### Information provided:
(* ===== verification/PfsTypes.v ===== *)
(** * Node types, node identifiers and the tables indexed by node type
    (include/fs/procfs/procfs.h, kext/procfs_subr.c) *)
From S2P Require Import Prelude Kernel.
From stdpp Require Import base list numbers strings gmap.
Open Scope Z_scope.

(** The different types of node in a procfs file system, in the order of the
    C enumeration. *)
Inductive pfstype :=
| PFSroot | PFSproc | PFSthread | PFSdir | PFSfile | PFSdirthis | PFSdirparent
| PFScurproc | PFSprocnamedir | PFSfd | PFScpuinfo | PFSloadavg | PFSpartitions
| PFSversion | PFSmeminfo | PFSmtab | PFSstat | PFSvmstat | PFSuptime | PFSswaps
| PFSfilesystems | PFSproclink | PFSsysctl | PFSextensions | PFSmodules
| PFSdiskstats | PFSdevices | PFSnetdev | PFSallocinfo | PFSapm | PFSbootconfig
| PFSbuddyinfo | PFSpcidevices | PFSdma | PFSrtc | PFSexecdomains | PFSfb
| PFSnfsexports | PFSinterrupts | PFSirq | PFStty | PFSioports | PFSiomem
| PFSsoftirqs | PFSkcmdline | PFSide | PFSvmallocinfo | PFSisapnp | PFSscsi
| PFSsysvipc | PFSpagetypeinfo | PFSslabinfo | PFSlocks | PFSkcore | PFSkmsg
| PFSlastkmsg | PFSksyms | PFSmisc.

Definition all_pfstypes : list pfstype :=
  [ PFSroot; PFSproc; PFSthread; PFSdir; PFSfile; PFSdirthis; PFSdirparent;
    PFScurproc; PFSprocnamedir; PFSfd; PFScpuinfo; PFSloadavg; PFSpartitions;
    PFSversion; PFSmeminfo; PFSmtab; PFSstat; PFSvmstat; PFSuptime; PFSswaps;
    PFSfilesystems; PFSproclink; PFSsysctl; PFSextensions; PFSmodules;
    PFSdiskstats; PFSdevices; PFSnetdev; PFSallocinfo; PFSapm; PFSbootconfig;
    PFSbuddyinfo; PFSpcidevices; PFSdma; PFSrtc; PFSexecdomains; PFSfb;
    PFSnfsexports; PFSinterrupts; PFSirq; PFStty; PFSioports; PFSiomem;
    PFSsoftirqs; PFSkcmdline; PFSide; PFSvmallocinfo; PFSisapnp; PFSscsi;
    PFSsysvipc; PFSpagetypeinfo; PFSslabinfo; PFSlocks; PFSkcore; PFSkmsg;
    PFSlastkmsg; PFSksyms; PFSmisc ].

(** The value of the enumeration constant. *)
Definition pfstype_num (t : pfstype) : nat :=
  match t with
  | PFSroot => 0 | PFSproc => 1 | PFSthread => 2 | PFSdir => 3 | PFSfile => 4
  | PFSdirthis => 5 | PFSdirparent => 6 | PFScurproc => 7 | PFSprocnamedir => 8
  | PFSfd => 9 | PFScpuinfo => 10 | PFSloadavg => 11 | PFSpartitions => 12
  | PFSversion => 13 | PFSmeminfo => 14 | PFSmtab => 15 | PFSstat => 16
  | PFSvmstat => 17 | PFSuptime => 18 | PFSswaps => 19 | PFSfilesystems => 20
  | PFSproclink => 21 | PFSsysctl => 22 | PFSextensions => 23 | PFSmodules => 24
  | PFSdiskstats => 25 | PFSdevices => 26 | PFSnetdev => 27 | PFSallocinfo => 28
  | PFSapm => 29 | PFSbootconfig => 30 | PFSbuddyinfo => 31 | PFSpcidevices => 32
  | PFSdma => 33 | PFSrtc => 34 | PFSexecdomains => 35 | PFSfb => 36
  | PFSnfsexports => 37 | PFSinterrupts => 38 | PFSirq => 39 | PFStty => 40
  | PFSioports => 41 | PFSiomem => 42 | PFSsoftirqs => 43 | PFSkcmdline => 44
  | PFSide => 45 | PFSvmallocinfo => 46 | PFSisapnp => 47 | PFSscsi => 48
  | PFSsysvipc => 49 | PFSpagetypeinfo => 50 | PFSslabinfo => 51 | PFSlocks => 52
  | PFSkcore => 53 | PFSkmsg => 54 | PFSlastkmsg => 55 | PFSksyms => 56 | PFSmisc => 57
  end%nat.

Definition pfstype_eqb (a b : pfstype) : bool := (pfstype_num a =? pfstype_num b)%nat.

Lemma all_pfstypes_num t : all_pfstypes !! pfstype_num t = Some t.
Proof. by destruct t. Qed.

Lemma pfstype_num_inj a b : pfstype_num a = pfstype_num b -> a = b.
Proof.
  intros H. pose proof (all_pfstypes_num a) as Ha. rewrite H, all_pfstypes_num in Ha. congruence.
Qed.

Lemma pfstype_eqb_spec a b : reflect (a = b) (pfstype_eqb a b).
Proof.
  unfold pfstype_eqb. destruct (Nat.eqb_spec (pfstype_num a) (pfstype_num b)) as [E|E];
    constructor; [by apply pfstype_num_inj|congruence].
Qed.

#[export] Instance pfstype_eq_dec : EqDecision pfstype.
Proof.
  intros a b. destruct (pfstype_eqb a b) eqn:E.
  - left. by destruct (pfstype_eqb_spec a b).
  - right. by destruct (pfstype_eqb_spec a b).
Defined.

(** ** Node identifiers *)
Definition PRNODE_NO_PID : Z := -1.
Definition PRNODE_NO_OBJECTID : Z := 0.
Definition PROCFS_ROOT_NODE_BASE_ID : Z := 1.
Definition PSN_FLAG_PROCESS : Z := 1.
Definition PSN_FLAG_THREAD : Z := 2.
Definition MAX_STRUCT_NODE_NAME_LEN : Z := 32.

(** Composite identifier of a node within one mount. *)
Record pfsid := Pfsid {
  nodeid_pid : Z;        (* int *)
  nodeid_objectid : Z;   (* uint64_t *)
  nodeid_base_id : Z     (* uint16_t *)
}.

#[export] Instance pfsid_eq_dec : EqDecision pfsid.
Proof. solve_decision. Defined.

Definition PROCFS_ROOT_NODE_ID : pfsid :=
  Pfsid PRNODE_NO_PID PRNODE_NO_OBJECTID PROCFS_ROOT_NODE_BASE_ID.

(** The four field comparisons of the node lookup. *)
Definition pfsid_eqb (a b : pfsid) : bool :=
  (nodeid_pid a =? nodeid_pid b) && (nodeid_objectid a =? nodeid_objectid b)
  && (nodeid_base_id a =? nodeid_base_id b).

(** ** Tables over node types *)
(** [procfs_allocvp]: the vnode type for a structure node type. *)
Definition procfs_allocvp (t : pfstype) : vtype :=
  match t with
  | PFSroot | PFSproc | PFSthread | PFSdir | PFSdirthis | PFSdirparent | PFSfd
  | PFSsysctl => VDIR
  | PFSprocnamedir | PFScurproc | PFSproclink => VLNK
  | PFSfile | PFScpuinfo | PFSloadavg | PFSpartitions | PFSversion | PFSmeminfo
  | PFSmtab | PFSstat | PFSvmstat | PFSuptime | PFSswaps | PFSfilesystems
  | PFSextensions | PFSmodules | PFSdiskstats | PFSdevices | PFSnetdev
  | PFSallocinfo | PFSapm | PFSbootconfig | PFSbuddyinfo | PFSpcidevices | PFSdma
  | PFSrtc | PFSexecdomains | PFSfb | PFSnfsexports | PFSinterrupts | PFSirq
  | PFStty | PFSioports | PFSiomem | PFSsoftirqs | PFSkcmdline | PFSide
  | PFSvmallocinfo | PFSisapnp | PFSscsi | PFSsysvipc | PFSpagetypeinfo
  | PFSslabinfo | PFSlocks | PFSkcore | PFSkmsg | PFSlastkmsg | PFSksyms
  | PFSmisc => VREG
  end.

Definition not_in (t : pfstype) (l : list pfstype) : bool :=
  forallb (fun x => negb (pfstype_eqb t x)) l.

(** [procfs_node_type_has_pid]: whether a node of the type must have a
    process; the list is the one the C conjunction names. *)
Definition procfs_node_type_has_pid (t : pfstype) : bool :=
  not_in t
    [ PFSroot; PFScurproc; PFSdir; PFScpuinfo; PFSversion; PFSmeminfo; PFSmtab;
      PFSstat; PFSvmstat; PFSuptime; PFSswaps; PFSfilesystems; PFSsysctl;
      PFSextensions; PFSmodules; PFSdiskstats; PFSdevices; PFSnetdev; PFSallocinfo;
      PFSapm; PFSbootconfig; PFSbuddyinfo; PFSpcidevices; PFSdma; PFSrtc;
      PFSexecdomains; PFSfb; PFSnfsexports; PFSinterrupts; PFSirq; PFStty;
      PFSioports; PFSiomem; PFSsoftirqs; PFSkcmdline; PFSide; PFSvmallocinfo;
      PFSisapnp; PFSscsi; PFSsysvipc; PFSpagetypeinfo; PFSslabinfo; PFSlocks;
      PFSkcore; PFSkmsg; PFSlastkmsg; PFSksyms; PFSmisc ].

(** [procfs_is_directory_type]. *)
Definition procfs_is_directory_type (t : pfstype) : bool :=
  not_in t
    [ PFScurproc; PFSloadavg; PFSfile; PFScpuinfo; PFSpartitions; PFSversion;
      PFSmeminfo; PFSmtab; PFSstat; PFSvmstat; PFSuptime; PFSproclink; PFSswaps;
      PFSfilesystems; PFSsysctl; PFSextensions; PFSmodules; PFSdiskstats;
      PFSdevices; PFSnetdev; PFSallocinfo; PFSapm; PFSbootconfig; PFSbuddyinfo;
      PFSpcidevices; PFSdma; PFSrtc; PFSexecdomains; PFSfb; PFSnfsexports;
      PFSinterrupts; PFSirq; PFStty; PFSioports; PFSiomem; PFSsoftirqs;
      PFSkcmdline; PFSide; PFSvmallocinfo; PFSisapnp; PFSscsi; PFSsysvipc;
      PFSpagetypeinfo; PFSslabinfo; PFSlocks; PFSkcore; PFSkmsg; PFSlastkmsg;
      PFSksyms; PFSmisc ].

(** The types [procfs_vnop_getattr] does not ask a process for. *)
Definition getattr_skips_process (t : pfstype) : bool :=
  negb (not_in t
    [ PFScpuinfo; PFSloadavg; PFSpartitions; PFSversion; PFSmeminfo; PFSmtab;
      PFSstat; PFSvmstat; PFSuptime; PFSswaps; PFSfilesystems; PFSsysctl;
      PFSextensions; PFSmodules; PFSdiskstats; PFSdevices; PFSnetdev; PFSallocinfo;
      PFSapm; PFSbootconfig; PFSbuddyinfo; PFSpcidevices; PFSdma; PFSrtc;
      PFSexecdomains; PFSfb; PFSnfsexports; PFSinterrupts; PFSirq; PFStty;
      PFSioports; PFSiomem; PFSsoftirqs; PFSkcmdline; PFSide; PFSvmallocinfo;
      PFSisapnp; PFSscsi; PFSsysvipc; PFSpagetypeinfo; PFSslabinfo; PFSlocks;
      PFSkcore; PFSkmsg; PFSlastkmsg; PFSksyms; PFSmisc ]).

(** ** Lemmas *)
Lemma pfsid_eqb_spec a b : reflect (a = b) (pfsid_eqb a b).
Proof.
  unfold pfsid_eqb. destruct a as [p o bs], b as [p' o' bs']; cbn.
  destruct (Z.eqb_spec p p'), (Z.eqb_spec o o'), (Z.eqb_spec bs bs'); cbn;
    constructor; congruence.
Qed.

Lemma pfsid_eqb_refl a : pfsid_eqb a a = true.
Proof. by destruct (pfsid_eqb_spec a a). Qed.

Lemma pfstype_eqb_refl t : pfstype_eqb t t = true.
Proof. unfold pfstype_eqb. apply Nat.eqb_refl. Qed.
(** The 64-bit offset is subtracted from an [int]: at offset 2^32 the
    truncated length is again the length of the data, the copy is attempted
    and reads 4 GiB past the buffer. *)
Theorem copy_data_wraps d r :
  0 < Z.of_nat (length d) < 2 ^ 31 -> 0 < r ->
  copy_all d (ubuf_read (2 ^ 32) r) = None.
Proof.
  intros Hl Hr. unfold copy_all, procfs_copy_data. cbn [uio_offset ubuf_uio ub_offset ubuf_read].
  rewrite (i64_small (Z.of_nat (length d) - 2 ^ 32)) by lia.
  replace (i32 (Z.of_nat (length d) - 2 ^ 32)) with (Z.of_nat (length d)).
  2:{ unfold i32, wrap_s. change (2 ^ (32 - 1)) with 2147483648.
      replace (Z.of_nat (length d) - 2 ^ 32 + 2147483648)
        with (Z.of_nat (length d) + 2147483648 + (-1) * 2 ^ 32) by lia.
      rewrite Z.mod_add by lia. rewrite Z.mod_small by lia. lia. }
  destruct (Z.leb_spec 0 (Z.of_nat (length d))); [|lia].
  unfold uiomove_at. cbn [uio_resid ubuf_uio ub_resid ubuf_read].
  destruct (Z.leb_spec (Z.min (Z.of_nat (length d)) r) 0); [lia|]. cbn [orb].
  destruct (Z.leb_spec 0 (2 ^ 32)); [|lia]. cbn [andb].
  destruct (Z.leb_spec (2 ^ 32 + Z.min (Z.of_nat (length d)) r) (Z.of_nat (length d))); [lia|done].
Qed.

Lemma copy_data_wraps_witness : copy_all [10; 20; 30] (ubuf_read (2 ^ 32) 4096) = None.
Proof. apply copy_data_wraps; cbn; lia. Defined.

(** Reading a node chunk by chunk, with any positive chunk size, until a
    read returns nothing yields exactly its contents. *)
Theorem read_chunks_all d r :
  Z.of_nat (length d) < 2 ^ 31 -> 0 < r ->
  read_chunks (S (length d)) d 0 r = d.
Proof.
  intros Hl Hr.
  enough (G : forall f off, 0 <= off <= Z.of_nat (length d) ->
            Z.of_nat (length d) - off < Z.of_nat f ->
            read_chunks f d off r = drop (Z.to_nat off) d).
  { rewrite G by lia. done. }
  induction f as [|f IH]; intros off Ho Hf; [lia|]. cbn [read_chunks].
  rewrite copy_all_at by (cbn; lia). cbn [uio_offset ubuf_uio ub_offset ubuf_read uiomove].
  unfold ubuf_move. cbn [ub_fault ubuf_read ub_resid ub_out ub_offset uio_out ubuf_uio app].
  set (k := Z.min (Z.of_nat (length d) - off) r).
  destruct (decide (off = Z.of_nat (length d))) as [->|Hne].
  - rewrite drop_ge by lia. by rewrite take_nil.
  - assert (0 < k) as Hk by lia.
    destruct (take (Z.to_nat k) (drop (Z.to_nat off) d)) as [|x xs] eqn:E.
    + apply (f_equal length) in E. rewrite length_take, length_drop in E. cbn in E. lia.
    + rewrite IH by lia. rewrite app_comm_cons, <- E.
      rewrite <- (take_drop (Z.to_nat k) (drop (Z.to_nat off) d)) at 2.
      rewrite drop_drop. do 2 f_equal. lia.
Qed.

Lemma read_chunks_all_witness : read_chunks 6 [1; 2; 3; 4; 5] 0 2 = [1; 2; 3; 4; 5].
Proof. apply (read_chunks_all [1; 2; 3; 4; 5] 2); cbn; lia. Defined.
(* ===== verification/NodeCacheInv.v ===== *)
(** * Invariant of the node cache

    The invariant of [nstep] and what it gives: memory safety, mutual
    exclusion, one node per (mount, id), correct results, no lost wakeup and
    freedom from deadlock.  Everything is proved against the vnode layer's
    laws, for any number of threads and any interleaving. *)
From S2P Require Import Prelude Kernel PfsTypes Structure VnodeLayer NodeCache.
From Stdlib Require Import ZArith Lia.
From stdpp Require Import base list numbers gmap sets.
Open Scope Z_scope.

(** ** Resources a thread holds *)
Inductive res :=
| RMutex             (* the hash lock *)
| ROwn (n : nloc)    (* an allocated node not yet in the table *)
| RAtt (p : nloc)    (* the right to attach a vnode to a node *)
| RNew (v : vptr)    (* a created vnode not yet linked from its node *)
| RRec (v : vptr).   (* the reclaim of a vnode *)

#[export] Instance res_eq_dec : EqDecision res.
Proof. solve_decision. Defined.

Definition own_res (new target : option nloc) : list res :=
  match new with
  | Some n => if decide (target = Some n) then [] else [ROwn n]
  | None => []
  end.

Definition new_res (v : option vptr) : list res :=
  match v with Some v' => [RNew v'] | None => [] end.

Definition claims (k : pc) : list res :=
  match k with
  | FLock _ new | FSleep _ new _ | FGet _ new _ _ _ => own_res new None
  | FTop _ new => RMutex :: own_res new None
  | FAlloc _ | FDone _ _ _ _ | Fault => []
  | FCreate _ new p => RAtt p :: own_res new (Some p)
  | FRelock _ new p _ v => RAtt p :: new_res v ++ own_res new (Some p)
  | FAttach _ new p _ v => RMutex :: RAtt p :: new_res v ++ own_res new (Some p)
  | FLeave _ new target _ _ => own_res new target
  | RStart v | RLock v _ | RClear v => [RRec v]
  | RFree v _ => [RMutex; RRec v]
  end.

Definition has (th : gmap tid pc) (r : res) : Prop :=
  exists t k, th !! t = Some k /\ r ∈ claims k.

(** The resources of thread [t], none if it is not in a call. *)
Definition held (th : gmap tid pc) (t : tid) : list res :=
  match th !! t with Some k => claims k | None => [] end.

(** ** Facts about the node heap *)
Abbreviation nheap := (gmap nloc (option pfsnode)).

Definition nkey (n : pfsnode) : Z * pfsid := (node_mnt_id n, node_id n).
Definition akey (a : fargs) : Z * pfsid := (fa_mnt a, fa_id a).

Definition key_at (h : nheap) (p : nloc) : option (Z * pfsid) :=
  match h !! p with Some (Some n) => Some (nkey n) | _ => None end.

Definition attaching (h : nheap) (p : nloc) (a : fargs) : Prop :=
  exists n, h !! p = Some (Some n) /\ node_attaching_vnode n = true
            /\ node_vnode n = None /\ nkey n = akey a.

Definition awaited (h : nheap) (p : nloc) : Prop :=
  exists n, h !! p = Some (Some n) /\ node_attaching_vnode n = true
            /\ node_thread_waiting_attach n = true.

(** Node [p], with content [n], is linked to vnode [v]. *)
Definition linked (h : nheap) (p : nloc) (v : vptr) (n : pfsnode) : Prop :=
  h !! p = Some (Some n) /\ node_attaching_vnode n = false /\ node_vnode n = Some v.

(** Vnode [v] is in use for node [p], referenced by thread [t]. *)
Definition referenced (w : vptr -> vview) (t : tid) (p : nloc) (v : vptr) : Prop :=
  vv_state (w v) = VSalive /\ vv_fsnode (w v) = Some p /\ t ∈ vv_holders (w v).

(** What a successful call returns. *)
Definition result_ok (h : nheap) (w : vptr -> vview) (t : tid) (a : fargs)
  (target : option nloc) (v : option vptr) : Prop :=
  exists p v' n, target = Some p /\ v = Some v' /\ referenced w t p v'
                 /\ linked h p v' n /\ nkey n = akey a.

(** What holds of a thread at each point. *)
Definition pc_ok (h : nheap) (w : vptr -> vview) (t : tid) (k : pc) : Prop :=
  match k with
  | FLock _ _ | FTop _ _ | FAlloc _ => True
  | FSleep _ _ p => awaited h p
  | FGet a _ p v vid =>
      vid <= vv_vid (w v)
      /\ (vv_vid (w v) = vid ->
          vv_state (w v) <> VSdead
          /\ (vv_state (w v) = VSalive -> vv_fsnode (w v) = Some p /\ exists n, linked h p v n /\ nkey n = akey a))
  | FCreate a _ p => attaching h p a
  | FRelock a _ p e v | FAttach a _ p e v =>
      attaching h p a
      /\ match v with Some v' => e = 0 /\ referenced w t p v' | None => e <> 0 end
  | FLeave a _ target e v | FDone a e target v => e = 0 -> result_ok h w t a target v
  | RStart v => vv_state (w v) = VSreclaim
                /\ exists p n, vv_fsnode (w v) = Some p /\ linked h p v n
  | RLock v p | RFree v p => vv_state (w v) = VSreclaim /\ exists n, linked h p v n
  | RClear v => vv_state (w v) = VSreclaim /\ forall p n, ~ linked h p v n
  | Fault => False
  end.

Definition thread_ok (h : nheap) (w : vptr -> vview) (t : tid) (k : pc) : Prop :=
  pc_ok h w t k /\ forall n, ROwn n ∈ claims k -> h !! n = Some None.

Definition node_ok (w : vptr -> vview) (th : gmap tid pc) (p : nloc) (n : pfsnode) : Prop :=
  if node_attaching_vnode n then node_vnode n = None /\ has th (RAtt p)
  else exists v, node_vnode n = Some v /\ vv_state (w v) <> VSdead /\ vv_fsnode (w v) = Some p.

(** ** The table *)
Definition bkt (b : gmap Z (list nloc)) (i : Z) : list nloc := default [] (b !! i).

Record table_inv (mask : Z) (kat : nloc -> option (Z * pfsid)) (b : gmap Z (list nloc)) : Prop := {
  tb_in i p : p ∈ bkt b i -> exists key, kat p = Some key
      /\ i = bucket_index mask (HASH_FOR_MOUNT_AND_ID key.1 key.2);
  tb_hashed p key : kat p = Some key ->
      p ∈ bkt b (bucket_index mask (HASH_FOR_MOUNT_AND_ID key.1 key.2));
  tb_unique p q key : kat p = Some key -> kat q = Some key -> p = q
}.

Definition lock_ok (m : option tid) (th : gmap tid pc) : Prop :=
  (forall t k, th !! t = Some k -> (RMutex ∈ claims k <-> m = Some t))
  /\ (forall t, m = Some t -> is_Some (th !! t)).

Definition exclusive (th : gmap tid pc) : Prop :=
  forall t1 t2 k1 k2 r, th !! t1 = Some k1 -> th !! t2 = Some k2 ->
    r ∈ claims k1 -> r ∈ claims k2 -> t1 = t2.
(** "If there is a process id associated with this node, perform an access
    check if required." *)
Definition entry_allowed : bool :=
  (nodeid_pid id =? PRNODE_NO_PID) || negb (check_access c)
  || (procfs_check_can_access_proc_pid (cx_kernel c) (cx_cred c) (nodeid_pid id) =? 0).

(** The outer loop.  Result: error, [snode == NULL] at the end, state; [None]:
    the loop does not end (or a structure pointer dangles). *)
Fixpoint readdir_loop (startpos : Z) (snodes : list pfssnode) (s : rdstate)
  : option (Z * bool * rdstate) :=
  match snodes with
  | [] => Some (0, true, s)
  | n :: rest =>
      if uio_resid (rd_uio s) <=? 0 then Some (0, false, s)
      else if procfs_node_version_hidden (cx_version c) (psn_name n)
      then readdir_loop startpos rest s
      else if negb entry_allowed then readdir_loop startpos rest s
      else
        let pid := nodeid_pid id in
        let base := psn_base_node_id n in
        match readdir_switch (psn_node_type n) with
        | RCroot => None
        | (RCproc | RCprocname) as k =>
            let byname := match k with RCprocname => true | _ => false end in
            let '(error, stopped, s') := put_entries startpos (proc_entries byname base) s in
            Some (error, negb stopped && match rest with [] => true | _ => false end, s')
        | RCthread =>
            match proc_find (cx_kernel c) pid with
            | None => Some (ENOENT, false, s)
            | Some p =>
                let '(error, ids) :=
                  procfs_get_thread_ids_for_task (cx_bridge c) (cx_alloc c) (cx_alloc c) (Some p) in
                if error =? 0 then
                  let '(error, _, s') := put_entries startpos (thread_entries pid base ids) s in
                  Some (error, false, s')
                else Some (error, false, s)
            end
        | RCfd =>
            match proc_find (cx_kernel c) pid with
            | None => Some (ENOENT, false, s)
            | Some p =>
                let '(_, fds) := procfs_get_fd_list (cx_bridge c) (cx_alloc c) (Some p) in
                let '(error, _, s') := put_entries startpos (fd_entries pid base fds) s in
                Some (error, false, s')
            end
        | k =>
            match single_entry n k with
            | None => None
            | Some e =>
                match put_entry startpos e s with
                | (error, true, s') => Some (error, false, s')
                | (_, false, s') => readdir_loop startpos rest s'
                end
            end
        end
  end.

### Activity:
From the top of the material above, please transcribe each line exactly. Include the line with "PFSversion; PFSmeminfo; PFSmtab; PFSstat;" and end there.

### Written answer:
(* ===== verification/PfsTypes.v ===== *)
(** * Node types, node identifiers and the tables indexed by node type
    (include/fs/procfs/procfs.h, kext/procfs_subr.c) *)
From S2P Require Import Prelude Kernel.
From stdpp Require Import base list numbers strings gmap.
Open Scope Z_scope.

(** The different types of node in a procfs file system, in the order of the
    C enumeration. *)
Inductive pfstype :=
| PFSroot | PFSproc | PFSthread | PFSdir | PFSfile | PFSdirthis | PFSdirparent
| PFScurproc | PFSprocnamedir | PFSfd | PFScpuinfo | PFSloadavg | PFSpartitions
| PFSversion | PFSmeminfo | PFSmtab | PFSstat | PFSvmstat | PFSuptime | PFSswaps
| PFSfilesystems | PFSproclink | PFSsysctl | PFSextensions | PFSmodules
| PFSdiskstats | PFSdevices | PFSnetdev | PFSallocinfo | PFSapm | PFSbootconfig
| PFSbuddyinfo | PFSpcidevices | PFSdma | PFSrtc | PFSexecdomains | PFSfb
| PFSnfsexports | PFSinterrupts | PFSirq | PFStty | PFSioports | PFSiomem
| PFSsoftirqs | PFSkcmdline | PFSide | PFSvmallocinfo | PFSisapnp | PFSscsi
| PFSsysvipc | PFSpagetypeinfo | PFSslabinfo | PFSlocks | PFSkcore | PFSkmsg
| PFSlastkmsg | PFSksyms | PFSmisc.

Definition all_pfstypes : list pfstype :=
  [ PFSroot; PFSproc; PFSthread; PFSdir; PFSfile; PFSdirthis; PFSdirparent;
    PFScurproc; PFSprocnamedir; PFSfd; PFScpuinfo; PFSloadavg; PFSpartitions;
    PFSversion; PFSmeminfo; PFSmtab; PFSstat; PFSvmstat; PFSuptime; PFSswaps;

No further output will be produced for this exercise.